A combination of arctic weather, high feed costs and falling pig values have already presented UK pig producers with a tough start to the new year.
With an estimated 40% of the breeding herd now kept on outdoor systems, the recent spell of winter weather has added to straw usage rates as well as the problems associated with providing drinking water in freezing conditions and higher feed consumption rates.
Indoor units are also faced with increased energy costs to keep farrowing houses and piglet areas warm, while dealing with the hazards caused by burst pipes and sub-zero temperatures.
Animal feed is the single largest expense involved in pig production and according to the BPEX, this has increased from 50% of the total cost in 2007 to 66% in late 2012.
Ex-farm feed wheat was trading between £206/t and £210/t early this week, which represents a rise of almost 40% over the past 12 months.
For those producers with wet feed systems and access to co-products, significant savings can be made, despite the need to formulate a suitably balanced ration from a wide range of available ingredients.
Co-ops and buying groups are also another way in which groups of 10 or more local farmers can pool their resources and gain significantly more purchasing power buying their ingredient in bulk, as well as looking at hedging opportunities on the futures markets.
Feed additives may also be worth looking at, as these can enhance gut health, and include yeast-based products, essential oils, herbal extracts, probiotics, enzymes and organic acids.
Self-operated mill and mix systems do, however, need careful supervision as well as the services of an experienced and skilled nutritionist to ensure that productive rations can be formulated on a least-cost basis.
As a result of high feed costs, weaner values have remained below cost of production levels with the AHDB 30kg ex-farm average for the first three weeks in January at £46.29 a head compared with production costs of about £50 a head.
Imports and exports
Reports are being received of rising levels of EU mainland pigmeat imports undercutting the domestic market at a time when the average EU producer price is equivalent to 135p/kg compared with the UK Deadweight Adjusted all Pigs Price (DAPP), of 159.84p/kg for the week ending 19 January.
Further evidence of falling EU mainland pigmeat prices has also been indicated by the sharp fall in cull sow values, 90% of which forms the basis of UK pigmeat exports to Europe.
UK cull sow export prices have fallen to a two-year low and are averaging 93p/kg deadweight compared with 114p/kg a year ago. This is equivalent to a loss in value of about £30 a head.
UK producers are hoping that the recent rise in low-priced pigmeat imports will soon cease once the effects of the EU mainland partial stall and tether ban, which became law on 1 January this year, are felt.
Sow stall ban compliance
According to figures released by the National Pig Association (NPA), with the exception of Austria, Estonia, Luxembourg, Sweden and the UK, which are all fully compliant with the ban, other EU mainland pig production countries have a long way to go to match this.
French units are only 33% compliant, compared with 45% in Belgium, 48% in Germany, 50% in the Republic of Ireland, 63% in the Netherlands, 69% in Italy, 70% in Spain, and 80% in Poland.

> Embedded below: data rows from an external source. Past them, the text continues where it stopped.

(* ===== verification/Bpp2.v ===== *)
(** * The binary packet protocol of SSH-2 (putty ssh/bpp2.c, crypto/mac.c)

    Packets are compressed, padded, authenticated and encrypted on the way out, and found in
    the stream of bytes, decrypted, checked and decompressed on the way in.  Ciphers, message
    authentication codes and compression methods are tables of functions, as in the source.

    The input handler is a coroutine (file Bpp).  Its variables that live across a wait are
    arguments of the wait; the other fields of [ssh2_bpp_state] are grouped by direction.
    The log is left out. *)

From Stdlib Require Import String.
From stdpp Require Import gmap.
From S2P Require Import VerString.
From S2P Require Import Prelude Callback Bufchain Marshal Strbuf Ptrlen ConfData Filename Packet Bpp BppBare.
Local Open Scope string_scope.
Local Open Scope cmodel_scope.
Local Open Scope list_scope.
Local Open Scope Z_scope.

Definition SSH_CIPHER_IS_CBC : Z := 1.
Definition SSH_CIPHER_SEPARATE_LENGTH : Z := 2.

Section protocol.
  (** The state of the cipher and the code of a direction, which may share parts (the code
      of an authenticated cipher lives in the context of the cipher); that of no cipher and no
      code; the states of compressors, decompressors and of the generator of random numbers. *)
  Context {X ZC ZD R : Type}.
  Variable no_crypto : X.

(** ** Tables of functions *)

Record ssh_cipheralg := MkCipherAlg {
  ca_new : X -> X;
  ca_setkey : list Z -> X -> X;
  ca_setiv : list Z -> X -> X;
  ca_encrypt : list Z -> X -> list Z * X;
  ca_decrypt : list Z -> X -> list Z * X;
  ca_encrypt_length : list Z -> Z -> X -> list Z * X;
  ca_decrypt_length : list Z -> Z -> X -> list Z * X;
  ca_next_message : X -> X;
  ca_blksize : Z;
  ca_flags : Z
}.

Definition cipher_flag (c : ssh_cipheralg) (flag : Z) : bool := negb (Z.land (ca_flags c) flag =? 0).

Record ssh2_macalg := MkMacAlg {
  ma_new : X -> X;
  ma_setkey : list Z -> X -> X;
  ma_start : X -> X;
  ma_put : list Z -> X -> X;
  ma_genresult : X -> list Z * X;
  ma_next_message : X -> X;
  ma_len : Z
}.

(** The constructors return a null pointer for the method that does nothing. *)
Record ssh_compression_alg := MkCompAlg {
  za_compress_new : option ZC;
  za_compress : ZC -> list Z -> Z -> res (list Z * ZC);
  za_decompress_new : option ZD;
  za_decompress : ZD -> list Z -> res (option (list Z) * ZD)
}.

Record ssh_compressor := MkCompressor { co_vt : ssh_compression_alg; co_state : ZC }.
Record ssh_decompressor := MkDecompressor { de_vt : ssh_compression_alg; de_state : ZD }.

Definition ssh_compressor_new (alg : ssh_compression_alg) : option ssh_compressor :=
  MkCompressor alg <$> za_compress_new alg.
Definition ssh_decompressor_new (alg : ssh_compression_alg) : option ssh_decompressor :=
  MkDecompressor alg <$> za_decompress_new alg.

Definition ssh2_mac_verresult (m : ssh2_macalg) (x : X) (candidate : list Z) : res (bool * X) :=
  c_assert (ma_len m <=? 64) (
    let '(correct, x) := ma_genresult m x in
    let! ok := smemeq correct candidate (ma_len m) in
    Ok (ok, x)).

Definition ssh2_mac_prepare (m : ssh2_macalg) (x : X) (blk : list Z) (seq : Z) : X :=
  ma_put m blk (ma_put m (PUT_32BIT_MSB_FIRST seq) (ma_start m x)).

(** The code that is written behind the block. *)
Definition ssh2_mac_generate (m : ssh2_macalg) (x : X) (blk : list Z) (seq : Z) : list Z * X :=
  ma_genresult m (ssh2_mac_prepare m x blk seq).

(** [candidate] is what stands behind the block. *)
Definition ssh2_mac_verify (m : ssh2_macalg) (x : X) (blk candidate : list Z) (seq : Z) : res (bool * X) :=
  ssh2_mac_verresult m (ssh2_mac_prepare m x blk seq) candidate.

As a result the NPA is calling for a policy of zero tolerance towards retailers, importers, food manufacturers and caterers who import product that is in breach of the ban, which should help to stimulate demand for UK pigmeat across the range.
The recent disclosure that unlabelled horsemeat and pork products have found their way into economy burgers being sold by some of the major food chains, including Tesco, should also add weight to the NPA’s campaign for retailers and consumers to support the British pig industry.

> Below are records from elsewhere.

(* ===== verification/Bpp2Recv.v ===== *)
(** * The binary packet protocol of SSH-2: how a packet is received *)

From Stdlib Require Import String.
From stdpp Require Import gmap.
From S2P Require Import Prelude Callback Bufchain Marshal Strbuf ConfData Filename Ptrlen Packet Bpp BppBare.
From S2P Require Import BppBareSpec Bpp2 Bpp2Crypto Bpp2Send.
Local Open Scope string_scope.
Local Open Scope cmodel_scope.
Local Open Scope list_scope.
Local Open Scope Z_scope.

(** ** Blocks of memory *)

Lemma block_write_at size a old b new off : off = Z.of_nat (length a) -> length new = length old ->
  Z.of_nat (length (a ++ old)) <= size ->
  block_write (Block size (a ++ old ++ b)) off new = Ok (Block size (a ++ new ++ b)).
Proof.
  intros -> Hl Hs. unfold block_write. cbn [bl_bytes bl_size]. rewrite length_app in Hs.
  rewrite !(proj2 (Z.leb_le _ _)) by (rewrite ?length_app; lia). cbn [andb].
  by rewrite Nat2Z.id, Hl, take_app_length, <-drop_drop, !drop_app_length.
Qed.

Lemma block_append size l d off : off = Z.of_nat (length l) -> Z.of_nat (length (l ++ d)) <= size ->
  block_write (Block size l) off d = Ok (Block size (l ++ d)).
Proof. intros ->. apply block_write_end. Qed.

Lemma read_at_app a m b p n : p = Z.of_nat (length a) -> n = Z.of_nat (length m) ->
  read_at (a ++ m ++ b) p n = Ok m.
Proof. intros -> ->. rewrite read_at_ok by (rewrite ?length_app; lia). by rewrite !Nat2Z.id, drop_app_length, take_app_length. Qed.

(** Types that are passed on and nothing else. *)
Definition plain_type (t : Z) : Prop :=
  t ∈ SSH2_MESSAGE_TYPES /\ t <> SSH2_MSG_EXT_INFO /\ t <> SSH2_MSG_NEWKEYS /\ t <> SSH2_MSG_USERAUTH_SUCCESS.

Section receiving.
  Context {X ZC ZD R : Type}.
  Implicit Types (s : ssh2_bpp_state X ZC ZD R) (d : ssh2_bpp_direction X ZC ZD) (x : X).

Notation rx_dir s := (rx_in (s2_rx s)).

(** [de] makes [p] of the bytes [z]. *)
Definition inflates (de : option (ssh_decompressor ZC ZD)) (z p : list Z) (de' : option (ssh_decompressor ZC ZD)) : Prop :=
  match de with
  | None => z = p /\ de' = None
  | Some dc => exists st, za_decompress (de_vt dc) (de_state dc) z = Ok (Some p, st) /\
                 de' = Some (MkDecompressor (de_vt dc) st)
  end.

(** The message [m] has been queued, and the next packet is awaited. *)
Definition took s s' (m : message) d' de' : Prop :=
  rx_crState (s2_rx s') = CR_START /\ rx_dir s' = d' /\ rx_in_decomp (s2_rx s') = de' /\
  pq_packets (b_in_pq (s2_bpp s')) = pq_packets (b_in_pq (s2_bpp s)) ++ [received m (d_sequence (rx_dir s))] /\
  fl_enforce_next_packet_is_userauth_success (s2_flags s') = false /\ bpp2_at_eof s' = bpp2_at_eof s.

Lemma queued_ok s t : plain_type t -> fl_enforce_next_packet_is_userauth_success (s2_flags s) = false ->
  exists s', packet_queued s t = Ok (Continue s') /\ rx_crState (s2_rx s') = CR_START /\ rx_dir s' = rx_dir s /\
    rx_in_decomp (s2_rx s') = rx_in_decomp (s2_rx s) /\ b_in_pq (s2_bpp s') = b_in_pq (s2_bpp s) /\
    fl_enforce_next_packet_is_userauth_success (s2_flags s') = false /\ bpp2_at_eof s' = bpp2_at_eof s.
Proof.
  intros (_ & Hx & Hn & Hu) He. unfold packet_queued. rewrite He. cbn [andb].
  rewrite !(proj2 (Z.eqb_neq _ _)) by done. cbn [andb res_bind set_flags s2_flags fl_pending_compression].
  eexists. split; [reflexivity|]. by destruct (_ && _).
Qed.

(** The message has been queued; what depends on its type follows. *)
Definition queued s s1 (m : message) de' : Prop :=
  rx_dir s1 = dir_next_message (rx_dir s) /\ rx_in_decomp (s2_rx s1) = de' /\
  pq_packets (b_in_pq (s2_bpp s1)) = pq_packets (b_in_pq (s2_bpp s)) ++ [received m (d_sequence (rx_dir s))] /\
  s2_flags s1 = s2_flags s /\ bpp2_at_eof s1 = bpp2_at_eof s.

(** What is done with a decrypted packet. *)
Lemma packet_read_ok s field z r extra size m de' :
  length field = 4%nat -> 4 <= Z.of_nat (length r) < 256 -> z <> [] -> Z.of_nat (length z) < 2 ^ 20 ->
  inflates (rx_in_decomp (s2_rx s)) z (m.1 :: m.2) de' -> Z.of_nat (length m.2) < SIZE_T -> m.1 ∈ SSH2_MESSAGE_TYPES ->
  let len := 1 + Z.of_nat (length z) + Z.of_nat (length r) in
  exists s1, packet_read s len (len + 4) (Block size (field ++ frame_body z r ++ extra)) = packet_queued s1 m.1 /\
    queued s s1 m de'.
Proof.
  intros Hf Hr Hz Hlz Hinf Hm Ht len. assert (0 < Z.of_nat (length z)) by (destruct z; [done|cbn; lia]).
  unfold packet_read. cbn [bl_bytes]. unfold frame_body.
  change (field ++ (Z.of_nat (length r) :: z ++ r) ++ extra) with (field ++ [Z.of_nat (length r)] ++ (z ++ r) ++ extra).
  rewrite read_at_app by (done || lia). cbn [res_bind nth].
  rewrite (proj2 (Z.ltb_ge _ _)), (proj2 (Z.ltb_ge _ _)) by lia. cbn [orb].
  rewrite c_assert_true by (apply Z.leb_le; lia).
  replace (len + 4 - Z.of_nat (length r) - 5) with (Z.of_nat (length z)) by lia.
  rewrite app_assoc, <-(app_assoc z), read_at_app by (done || rewrite length_app; cbn; lia). cbn [res_bind rx_in_decomp].
  set (x := match rx_in_decomp (s2_rx s) with None => _ | Some _ => _ end).
  assert (Ex : x = Ok (m.1 :: m.2, de')).
  { unfold x, inflates in *. destruct (rx_in_decomp (s2_rx s)) as [dc|].
    - destruct Hinf as (st & -> & ->). done.
    - by destruct Hinf as [-> ->]. }
  rewrite Ex. cbn [res_bind]. rewrite check_known by done. cbn [res_bind fst snd].
  rewrite get_avail_init by done. eexists. split; [done|]. by split_and!.
Qed.

(** A NEWKEYS message: nothing more is read until there are new keys. *)
Lemma newkeys_ok s : fl_enforce_next_packet_is_userauth_success (s2_flags s) = false ->
  exists s', packet_queued s SSH2_MSG_NEWKEYS = Ok (Return s') /\ rx_crState (s2_rx s') = CR_NEWKEYS /\
    fl_pending_newkeys (s2_flags s') = true /\ rx_dir s' = rx_dir s /\
    rx_in_decomp (s2_rx s') = rx_in_decomp (s2_rx s) /\ b_in_pq (s2_bpp s') = b_in_pq (s2_bpp s) /\
    fl_enforce_next_packet_is_userauth_success (s2_flags s') = false /\ bpp2_at_eof s' = bpp2_at_eof s /\
    fl_seen_userauth_success (s2_flags s') = fl_seen_userauth_success (s2_flags s).
Proof. intros He. unfold packet_queued. rewrite He. cbn [andb]. eexists. split; [reflexivity|]. by split_and!. Qed.

Lemma set_in_crypto_same s : set_in_crypto s (d_crypto (rx_dir s)) = s.
Proof. by destruct s as [[? ? ? [] ?] ? ? ?]. Qed.

Lemma in_decrypt_ok s l : in_decrypt s l =
  ((o_decrypt (cipher := d_cipher (rx_dir s)) l (d_crypto (rx_dir s))).1,
   set_in_crypto s (o_decrypt (cipher := d_cipher (rx_dir s)) l (d_crypto (rx_dir s))).2).
Proof.
  unfold in_decrypt, o_decrypt. destruct (d_cipher _) as [c|]; cbn [fst snd].
  - by destruct (ca_decrypt _ _ _).
  - by rewrite set_in_crypto_same.
Qed.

It also underlines claims that the Red Tractor symbol provides a ready indication that not only is the product sourced in the UK, but also meets the highest farm assurance standards.
NFU president Peter Kendall also added that all retailers needed to engage better with Red Tractor assurance by increasing the use of the logo at point of sale, which would also increase consumer confidence, confirming the integrity of all UK farm-produced products that would be easily distinguishable and clearly labelled.